Available data START
(* ===== verification/PromiseRefine.v ===== *)
(** The runtime's promise operations simulate the abstract promise machine. *)

From stdpp Require Import gmap.
From S2P Require Import Prelude F64 Value Linked Slab SlabSpec Promise PromiseSpec PromiseLists.

(** * Frames *)

Lemma jobs_rep_same v v' js act :
  jobs v' = jobs v -> job_idle_block_count v' = job_idle_block_count v -> job_head v' = job_head v ->
  job_tail v' = job_tail v -> active_job v' = active_job v -> jobs_rep v js act -> jobs_rep v' js act.
Proof.
  intros E1 E2 E3 E4 E5 (ql & [H1 H2 H3 H4 H5 H6 H7]). exists ql.
  unfold active_list in *. split; unfold active_list; rewrite ?E1, ?E2, ?E3, ?E4, ?E5; done.
Qed.
Lemma jobs_rep_frame v v' js act : frame_reactions v v' -> jobs_rep v js act -> jobs_rep v' js act.
Proof. intros (E1 & E2 & E3 & E4 & E5 & _). by apply jobs_rep_same. Qed.

Lemma reactions_rep_frame v v' det m : frame_jobs v v' -> reactions_rep v det m -> reactions_rep v' det m.
Proof.
  intros (E1 & E2 & E3 & E4 & _) (rl & pool & [H1 H2 H3 H4]). exists rl, pool.
  split; rewrite ?E1, ?E2, ?E3, ?E4; done.
Qed.

(** A list of owned nodes is no longer than the memory. *)
Lemma node_lists_length {N} `{Node N} (s : Slab N) loose l ls :
  node_lists s loose (l :: ls) -> (length l < S (size (slab_nodes s)))%nat.
Proof.
  intros [_ Hn Hl _]. apply Forall_cons in Hl as [Hl _]. cbn [concat] in Hn.
  apply NoDup_app in Hn as (_ & _ & Hn). apply NoDup_app in Hn as (Hn & _ & _).
  rewrite <- (size_list_to_set (C := gset Z) l), <- size_dom by done.
  enough (list_to_set l ⊆ dom (slab_nodes s)) as Hsub by (apply subseteq_size in Hsub; lia).
  intros a Ha%elem_of_list_to_set. apply elem_of_dom. by apply (linked_lookup _ _ _ a Hl).
Qed.

Lemma det_length v det m : reactions_rep v det m -> (length det < list_fuel v)%nat.
Proof.
  intros (rl & pool & [Hl _ _ _]). unfold list_fuel.
  apply (node_lists_length _ [] det (pool :: plists (promises v) rl)).
  eapply node_lists_perm; [|exact Hl]. apply Permutation_swap.
Qed.

Lemma det_linked v det m : reactions_rep v det m -> linked r_next (slab_nodes (reactions v)) det.
Proof.
  intros (rl & pool & [Hl _ _ _]). pose proof (nl_linked _ _ _ Hl) as Hk.
  apply Forall_cons in Hk as [_ Hk]. by apply Forall_cons in Hk as [Hk _].
Qed.

Section Ops.
Context (h : HeapCells) (aligned_alloc : gmap Z SlabBlock -> Z) (promise_constructor : Z).
Hypothesis alloc_fresh : forall m, m !! aligned_alloc m = None.
Hypothesis alloc_aligned : forall m, aligned_alloc m mod SLAB_BLOCK_SIZE = 0.

(** * Barriers *)

(** Every word of every reaction of the list is shaded, in order. *)
Lemma barrier_ok det : forall fuel v xs,
  linked r_next (slab_nodes (reactions v)) det -> holds (reactions v) det xs -> (length det < fuel)%nat ->
  mal_promise_barrier_reactions h fuel (head det) v = Ret (shade (concat (reaction_words h <$> xs)) v).
Proof.
  induction det as [|a det IH]; intros [|fuel] v xs Hl Hh Hf; cbn [length] in Hf; try lia.
  - inversion Hh; subst. cbn. f_equal. destruct v. unfold shade. cbn. by rewrite app_nil_r.
  - inversion Hh as [|? x ? xs' Hx Hh']; subst. apply linked_cons in Hl as [(y & Hy & En) Hl].
    cbn [head mal_promise_barrier_reactions]. unfold node_deref. rewrite Hy. cbn [mbind outcome_bind]. rewrite En.
    rewrite (IH fuel (shade (reaction_words h y) v) xs'); [|done|done|lia].
    rewrite Hy in Hx. cbn in Hx. injection Hx as <-. f_equal. destruct v. unfold shade. cbn. by rewrite <- app_assoc.
Qed.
Available data END
Every single line of the data above must be set down again exactly.

(* ===== verification/PromiseRefine.v ===== *)
(** The runtime's promise operations simulate the abstract promise machine. *)

From stdpp Require Import gmap.
From S2P Require Import Prelude F64 Value Linked Slab SlabSpec Promise PromiseSpec PromiseLists.

(** * Frames *)

Lemma jobs_rep_same v v' js act :
  jobs v' = jobs v -> job_idle_block_count v' = job_idle_block_count v -> job_head v' = job_head v ->
  job_tail v' = job_tail v -> active_job v' = active_job v -> jobs_rep v js act -> jobs_rep v' js act.
Proof.
  intros E1 E2 E3 E4 E5 (ql & [H1 H2 H3 H4 H5 H6 H7]). exists ql.
  unfold active_list in *. split; unfold active_list; rewrite ?E1, ?E2, ?E3, ?E4, ?E5; done.
Qed.
Lemma jobs_rep_frame v v' js act : frame_reactions v v' -> jobs_rep v js act -> jobs_rep v' js act.
Proof. intros (E1 & E2 & E3 & E4 & E5 & _). by apply jobs_rep_same. Qed.

Lemma reactions_rep_frame v v' det m : frame_jobs v v' -> reactions_rep v det m -> reactions_rep v' det m.
Proof.
  intros (E1 & E2 & E3 & E4 & _) (rl & pool & [H1 H2 H3 H4]). exists rl, pool.
  split; rewrite ?E1, ?E2, ?E3, ?E4; done.
Qed.

(** A list of owned nodes is no longer than the memory. *)
Lemma node_lists_length {N} `{Node N} (s : Slab N) loose l ls :
  node_lists s loose (l :: ls) -> (length l < S (size (slab_nodes s)))%nat.
Proof.
  intros [_ Hn Hl _]. apply Forall_cons in Hl as [Hl _]. cbn [concat] in Hn.
  apply NoDup_app in Hn as (_ & _ & Hn). apply NoDup_app in Hn as (Hn & _ & _).
  rewrite <- (size_list_to_set (C := gset Z) l), <- size_dom by done.
  enough (list_to_set l ⊆ dom (slab_nodes s)) as Hsub by (apply subseteq_size in Hsub; lia).
  intros a Ha%elem_of_list_to_set. apply elem_of_dom. by apply (linked_lookup _ _ _ a Hl).
Qed.

Lemma det_length v det m : reactions_rep v det m -> (length det < list_fuel v)%nat.
Proof.
  intros (rl & pool & [Hl _ _ _]). unfold list_fuel.
  apply (node_lists_length _ [] det (pool :: plists (promises v) rl)).
  eapply node_lists_perm; [|exact Hl]. apply Permutation_swap.
Qed.

Lemma det_linked v det m : reactions_rep v det m -> linked r_next (slab_nodes (reactions v)) det.
Proof.
  intros (rl & pool & [Hl _ _ _]). pose proof (nl_linked _ _ _ Hl) as Hk.
  apply Forall_cons in Hk as [_ Hk]. by apply Forall_cons in Hk as [Hk _].
Qed.

Section Ops.
Context (h : HeapCells) (aligned_alloc : gmap Z SlabBlock -> Z) (promise_constructor : Z).
Hypothesis alloc_fresh : forall m, m !! aligned_alloc m = None.
Hypothesis alloc_aligned : forall m, aligned_alloc m mod SLAB_BLOCK_SIZE = 0.

(** * Barriers *)

(** Every word of every reaction of the list is shaded, in order. *)
Lemma barrier_ok det : forall fuel v xs,
  linked r_next (slab_nodes (reactions v)) det -> holds (reactions v) det xs -> (length det < fuel)%nat ->
  mal_promise_barrier_reactions h fuel (head det) v = Ret (shade (concat (reaction_words h <$> xs)) v).
Proof.
  induction det as [|a det IH]; intros [|fuel] v xs Hl Hh Hf; cbn [length] in Hf; try lia.
  - inversion Hh; subst. cbn. f_equal. destruct v. unfold shade. cbn. by rewrite app_nil_r.
  - inversion Hh as [|? x ? xs' Hx Hh']; subst. apply linked_cons in Hl as [(y & Hy & En) Hl].
    cbn [head mal_promise_barrier_reactions]. unfold node_deref. rewrite Hy. cbn [mbind outcome_bind]. rewrite En.
    rewrite (IH fuel (shade (reaction_words h y) v) xs'); [|done|done|lia].
    rewrite Hy in Hx. cbn in Hx. injection Hx as <-. f_equal. destruct v. unfold shade. cbn. by rewrite <- app_assoc.
Qed.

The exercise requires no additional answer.